ORDER DIRECTING ENTRY OF JUDGMENT IN FAVOR OF PLAINTIFF ANA LAURA JIMENEZ AND AGAINST DEFENDANT KILOLO KIJAKAZI, ACTING COMMISSIONER OF SOCIAL SECURITY

Ana Laura Jimenez seeks judicial review of the administrative decision denying her application for supplemental security income under Title XVI of the Social Security Act. (Doc. 1, 21.) Plaintiff contends the administrative law judge erred in rejecting limitations identified by consultative physician, Dr. Fabella. (Doc. 21 at 1, 7-11.) In addition, Plaintiff asserts the ALJ erred in finding “there are jobs existing in significant numbers in the national economy that Plaintiff can perform.” (Id. at 1.) The Commissioner asserts the administrative decision should be affirmed. (Doc. 26.)

I. Findings and Recommendations of the Magistrate Judge

The magistrate judge observed that Plaintiff applied for benefits on November 18, 2015. (Doc. 28 at 1.) For applications filed on or after March 27, 2017, the Commissioner revised the rules for the evaluation of medical evidence at the administrative level. See Revisions to Rules Regarding the Evaluation of Medical Evidence, 2017 WL 168819, 82 Fed. Reg 5844-01 (Jan. 18, 2017). Because Plaintiff filed her application for benefits prior to that date, the magistrate judge applied the standards in place prior to the revisions in evaluating the medical evidence. (Doc. 28 at 5-17.)

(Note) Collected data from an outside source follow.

(** * func_analyzer.utils: annotation cleaning and docstring parameters

    A shallow embedding of [src/func_analyzer/utils.py]:
    - the [AnnotationCleaner] visitor and [clean_annotation_ast],
    - the ordered substitution pipeline [clean_annotation_pattern],
    - [clean_annotation_string] with its optional colour decoration,
    - [parse_docstring_params] and [_parse_docstring_manual].

    Python strings are [string] (ASCII text), the dictionary returned by
    the docstring functions is a [gmap string string], and an exception is
    a value of [exc] carried by the [result] type.  The standard-library
    collaborators ([re], [ast.parse], [repr], [str.strip]) are modelled
    first, then come the functions of the module, the language of type
    expressions the module is meant for, and the properties. *)

From Stdlib Require Import String Ascii List Bool Arith Lia NArith DecimalString.
From stdpp Require Import base gmap strings list.
Import ListNotations.

Local Open Scope string_scope.
Local Open Scope nat_scope.

(** ** Exceptions *)

Inductive exc : Type :=
  | SyntaxError
  | ValueError
  | OtherException.

Inductive result (A : Type) : Type :=
  | Ok (a : A)
  | Raise (e : exc).
Arguments Ok {A} a.
Arguments Raise {A} e.

Definition bind {A B : Type} (m : result A) (f : A -> result B) : result B :=
  match m with
  | Ok a => f a
  | Raise e => Raise e
  end.

(** [try_except body handles handler]: run [body]; an exception for which
    [handles] answers [true] is passed to [handler], any other propagates. *)
Definition try_except {A : Type} (body : result A) (handles : exc -> bool)
    (handler : exc -> result A) : result A :=
  match body with
  | Ok a => Ok a
  | Raise e => if handles e then handler e else Raise e
  end.

(** ** Character classes of [re] on ASCII text *)

Definition code (c : ascii) : nat := nat_of_ascii c.

Definition in_range (lo hi c : ascii) : bool :=
  (code lo <=? code c) && (code c <=? code hi).

Definition is_upper (c : ascii) : bool := in_range "A" "Z" c.
Definition is_lower (c : ascii) : bool := in_range "a" "z" c.
Definition is_digit (c : ascii) : bool := in_range "0" "9" c.
Definition is_underscore (c : ascii) : bool := code c =? 95.

(** [[a-zA-Z_]] *)
Definition ident_start (c : ascii) : bool :=
  is_lower c || is_upper c || is_underscore c.

(** [[a-zA-Z0-9_]], which is also [\w] on ASCII text *)
Definition ident_char (c : ascii) : bool :=
  is_lower c || is_upper c || is_digit c || is_underscore c.

Definition is_word : ascii -> bool := ident_char.

(** [\s], and the characters removed by [str.strip()]: tab, newline,
    vertical tab, form feed, carriage return, the four separators
    0x1c-0x1f and the space. *)
Definition is_space (c : ascii) : bool :=
  ((9 <=? code c) && (code c <=? 13)) ||
  ((28 <=? code c) && (code c <=? 31)) ||
  (code c =? 32).

Definition newline : ascii := ascii_of_nat 10.
Definition is_newline (c : ascii) : bool := code c =? 10.
Definition not_newline (c : ascii) : bool := negb (is_newline c).

(** ** A backtracking matcher for the [re] patterns of the module *)

Inductive regex : Type :=
  | Eps
  | Lit (c : ascii)
  | Class (p : ascii -> bool)
  | Dot
  | Seq (r1 r2 : regex)
  | Alt (r1 r2 : regex)
  | Star (greedy : bool) (r : regex)
  | Group (n : nat) (r : regex)
  | Lookahead (r : regex)
  | Dollar
  | EndZ.

Record flags : Type := { MULTILINE : bool; DOTALL : bool }.

Definition no_flags : flags := {| MULTILINE := false; DOTALL := false |}.

(** [r+] and [r+?] *)
Definition Plus (greedy : bool) (r : regex) : regex := Seq r (Star greedy r).

(** a literal piece of pattern text *)
Fixpoint Str (s : string) : regex :=
  match s with
  | EmptyString => Eps
  | String c s' => Seq (Lit c) (Str s')
  end.

(** the pieces of a pattern, one after the other *)
Definition Cat (rs : list regex) : regex := fold_right Seq Eps rs.

Definition captures : Type := list (nat * string).

Fixpoint group (n : nat) (g : captures) : string :=
  match g with
  | [] => ""
  | (m, s) :: g' => if n =? m then s else group n g'
  end.

Fixpoint take_string (n : nat) (s : string) : string :=
  match n, s with
  | S n', String c s' => String c (take_string n' s')
  | _, _ => ""
  end.

(** the text consumed between the input [s] and its suffix [s'] *)
Definition consumed (s s' : string) : string :=
  take_string (String.length s - String.length s') s.

Definition at_dollar (fl : flags) (s : string) : bool :=
  match s with
  | EmptyString => true
  | String c s' =>
      is_newline c && (MULTILINE fl || match s' with EmptyString => true | _ => false end)
  end.

Definition cont : Type := string -> captures -> option (string * captures).

(** [rmatch fl r k s g] matches [r] at the start of [s] and hands the
    rest of the input to the continuation [k]; alternatives are tried in
    the priority order of a backtracking engine (left alternative first,
    greedy repetition longest first, lazy repetition shortest first). *)
Fixpoint rmatch (fl : flags) (r : regex) (k : cont) (s : string) (g : captures)
    {struct r} : option (string * captures) :=
  match r with
  | Eps => k s g
  | Lit c =>
      match s with
      | String c' s' => if Ascii.eqb c c' then k s' g else None
      | EmptyString => None
      end
  | Class p =>
      match s with
      | String c' s' => if p c' then k s' g else None
      | EmptyString => None
      end
  | Dot =>
      match s with
      | String c' s' => if DOTALL fl || not_newline c' then k s' g else None
      | EmptyString => None
      end
  | Seq r1 r2 => rmatch fl r1 (rmatch fl r2 k) s g
  | Alt r1 r2 =>
      match rmatch fl r1 k s g with
      | Some x => Some x
      | None => rmatch fl r2 k s g
      end
  | Star greedy r' =>
      (fix loop (n : nat) (s : string) (g : captures) {struct n} :=
         match n with
         | O => k s g
         | S n' =>
             let again :=
               rmatch fl r'
                 (fun s' g' =>
                    if String.length s' <? String.length s
                    then loop n' s' g' else None) s g in
             if greedy
             then match again with Some x => Some x | None => k s g end
             else match k s g with Some x => Some x | None => again end
         end) (String.length s) s g
  | Group n r' =>
      rmatch fl r' (fun s' g' => k s' ((n, consumed s s') :: g')) s g
  | Lookahead r' =>
      match rmatch fl r' (fun s' g' => Some (s', g')) s g with
      | Some (_, g') => k s g'
      | None => None
      end
  | Dollar => if at_dollar fl s then k s g else None
  | EndZ => match s with EmptyString => k s g | _ => None end
  end.

(** A match at the start of [s]: its length and its groups. *)
Definition match_here (fl : flags) (r : regex) (s : string)
    : option (nat * captures) :=
  match rmatch fl r (fun s' g => Some (s', g)) s [] with
  | Some (s', g) => Some (String.length s - String.length s', g)
  | None => None
  end.

(** Replacement templates: literal text and group references [\n]. *)
Inductive template_item : Type :=
  | TText (s : string)
  | TGroup (n : nat).

Definition expand (t : list template_item) (g : captures) : string :=
  String.concat ""
    (map (fun i => match i with TText s => s | TGroup n => group n g end) t).

(** [re.sub]: non-overlapping matches, leftmost first.  [skip] counts the
    characters still covered by the match found last. *)
Fixpoint sub_from (fl : flags) (r : regex) (repl : list template_item)
    (skip : nat) (s : string) {struct s} : string :=
  match skip with
  | S k =>
      match s with
      | EmptyString => ""
      | String _ s' => sub_from fl r repl k s'
      end
  | O =>
      match match_here fl r s with
      | Some (n, g) =>
          expand repl g ++
          match s with
          | EmptyString => ""
          | String c s' =>
              match n with
              | O => String c (sub_from fl r repl 0 s')
              | S n' => sub_from fl r repl n' s'
              end
          end
      | None =>
          match s with
          | EmptyString => ""
          | String c s' => String c (sub_from fl r repl 0 s')
          end
      end
  end.

Definition re_sub (r : regex) (repl : list template_item) (s : string) : string :=
  sub_from no_flags r repl 0 s.

(** [re.finditer]: the groups of every non-overlapping match, in order. *)
Fixpoint finditer_from (fl : flags) (r : regex) (skip : nat) (s : string)
    {struct s} : list captures :=
  match skip with
  | S k =>
      match s with
      | EmptyString => []
      | String _ s' => finditer_from fl r k s'
      end
  | O =>
      match match_here fl r s with
      | Some (n, g) =>
          g :: match s with
               | EmptyString => []
               | String _ s' => finditer_from fl r (pred n) s'
               end
      | None =>
          match s with
          | EmptyString => []
          | String _ s' => finditer_from fl r 0 s'
          end
      end
  end.

Definition re_finditer (fl : flags) (r : regex) (s : string) : list captures :=
  finditer_from fl r 0 s.

(** [re.search]: the groups of the leftmost match, if any. *)
Fixpoint re_search (fl : flags) (r : regex) (s : string) : option captures :=
  match match_here fl r s with
  | Some (_, g) => Some g
  | None =>
      match s with
      | EmptyString => None
      | String _ s' => re_search fl r s'
      end
  end.

(** [str.strip()] *)
Fixpoint lstrip (s : string) : string :=
  match s with
  | String c s' => if is_space c then lstrip s' else s
  | EmptyString => ""
  end.

Fixpoint rstrip (s : string) : string :=
  match s with
  | String c s' =>
      match rstrip s' with
      | EmptyString => if is_space c then "" else String c ""
      | t => String c t
      end
  | EmptyString => ""
  end.

Definition strip (s : string) : string := rstrip (lstrip s).

(** ** The syntax trees of [ast] (Python 3.9 and later)

    The node classes an annotation can parse to.  Operators and
    expression contexts are nodes without fields; the visitor never
    records anything for them, so contexts are left out. *)

Inductive constant : Type :=
  | CNone
  | CTrue
  | CFalse
  | CEllipsis
  | CInt (n : N)
  | CStr (s : string).

Inductive operator : Type :=
  | Add | Sub | Mult | MatMult | Div | Mod | BitOr | BitXor | BitAnd.

Inductive unaryop : Type :=
  | Invert | UAdd | USub.

#[warnings="-register-all"]
Inductive expr : Type :=
  | Name (id : string)
  | Attribute (value : expr) (attr : string)
  | Subscript (value : expr) (slice : expr)
  | Constant (value : constant)
  | BinOp (left : expr) (op : operator) (right : expr)
  | UnaryOp (op : unaryop) (operand : expr)
  | Call (func : expr) (args : list expr)
  | Tuple (elts : list expr)
  | List (elts : list expr).

(** ** [repr] of a constant *)

Definition hex_digit (n : nat) : ascii :=
  if n <? 10 then ascii_of_nat (48 + n) else ascii_of_nat (87 + n).

Definition backslash : ascii := ascii_of_nat 92.
Definition squote : ascii := ascii_of_nat 39.
Definition dquote : ascii := ascii_of_nat 34.

Fixpoint contains (c : ascii) (s : string) : bool :=
  match s with
  | EmptyString => false
  | String c' s' => Ascii.eqb c c' || contains c s'
  end.

Fixpoint repr_chars (quote : ascii) (s : string) : string :=
  match s with
  | EmptyString => ""
  | String c s' =>
      (if Ascii.eqb c backslash || Ascii.eqb c quote
       then String backslash (String c "")
       else if code c =? 10 then String backslash "n"
       else if code c =? 13 then String backslash "r"
       else if code c =? 9 then String backslash "t"
       else if (code c <? 32) || (code c =? 127)
       then String backslash
              (String "x" (String (hex_digit (code c / 16))
                             (String (hex_digit (code c mod 16)) "")))
       else String c "")
      ++ repr_chars quote s'
  end.

(** [repr] of a [str]: single quotes, unless the text has a single quote
    and no double quote. *)
Definition repr_str (s : string) : string :=
  let quote := if contains squote s && negb (contains dquote s)
               then dquote else squote in
  String quote (repr_chars quote s ++ String quote "").

Definition repr (v : constant) : string :=
  match v with
  | CNone => "None"
  | CTrue => "True"
  | CFalse => "False"
  | CEllipsis => "Ellipsis"
  | CInt n => NilZero.string_of_uint (N.to_uint n)
  | CStr s => repr_str s
  end.

(** ** A model of [ast.parse(source, mode='eval')]

    The model covers the expression fragment that annotations are written
    in: names, attribute access, subscripts, calls with positional
    arguments, tuples, list displays, parentheses, string and decimal
    integer literals, [None], [True], [False], [...], the unary operators
    [+ - ~] and the left-associative binary operators [| ^ & + - * / % @].
    Everything else (comparisons, boolean operators, conditional and
    lambda expressions, comprehensions, slices, keyword and starred
    arguments, [**], [//], shifts, floats, string prefixes, escapes other
    than the simple ones, comments, line continuations, non-ASCII text) is
    outside the fragment and reported as a syntax error by the model.  A
    name directly followed by a quote is rejected as well: it is either a
    string prefix, outside the fragment, or two adjacent atoms, a syntax
    error.  The statements below use the model on inputs of the fragment,
    and on inputs that CPython rejects too. *)

Inductive token : Type :=
  | NAME (id : string)
  | NUMBER (n : N)
  | STRING (s : string)
  | LPAR | RPAR | LSQB | RSQB | COMMA | DOT | ELLIPSIS
  | VBAR | CIRCUMFLEX | AMPER | PLUS | MINUS | STAR | SLASH | PERCENT | AT
  | TILDE.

The magistrate judge found that “Plaintiff identifies no harmful error in the ALJ's treatment of Dr. Fabella's opinions.” (Doc. 28 at 17.) In so finding, the magistrate judge observed the ALJ included restrictions in the residual functional capacity that “were at least as restrictive as Dr. Fabella's opinion in most respects, more restrictive in others, and in a few instances she did not fully embrace Dr. Fabella's opinion.” (Id. at 12.) The magistrate judge determined the limitations of Dr. Fabella's that required discussion included:

1) 15 minute limitation on consecutive stand/walk; 2) the statement that she could not walk a block at a reasonable pace on rough or uneven surfaces; 3) the statement that Plaintiff could not climb a few steps at a reasonable pace with use of a handrail; and 4) the 2 hour limit on total daily sitting.
(Id. at 12-13.) The magistrate judge observed that the ALJ purported to reject limitations identified by Dr. Fabella as inconsistent, but the magistrate judge found the reasoning unpersuasive. (Id. at 13.) The magistrate judge rejected the ALJ's belief that the limitations were “nonsensical,” instead finding that “Dr. Fabella's responses were neither nonsensical nor inconsistent, he simply answered the questions on a pre-printed form published by the agency.” (Id. at 15.) On the other hand, the magistrate judge found a “lack of consistent objective abnormalities related to gait instability, motor strength deficiency, or other neurological deficiency; lack of interventional pain procedures; and the opinion of independent medical examiner Dr. Jilhewar who did have access to the whole medical file” supported a conclusion that “the ALJ did not err in failing to adopt the restriction that Plaintiff could not climb a few steps at a reasonable pace with use of a single handrail.” (Id.) The magistrate judge found this was also true for the limitation concerning Plaintiff's need to lie down for three hours. (Id.)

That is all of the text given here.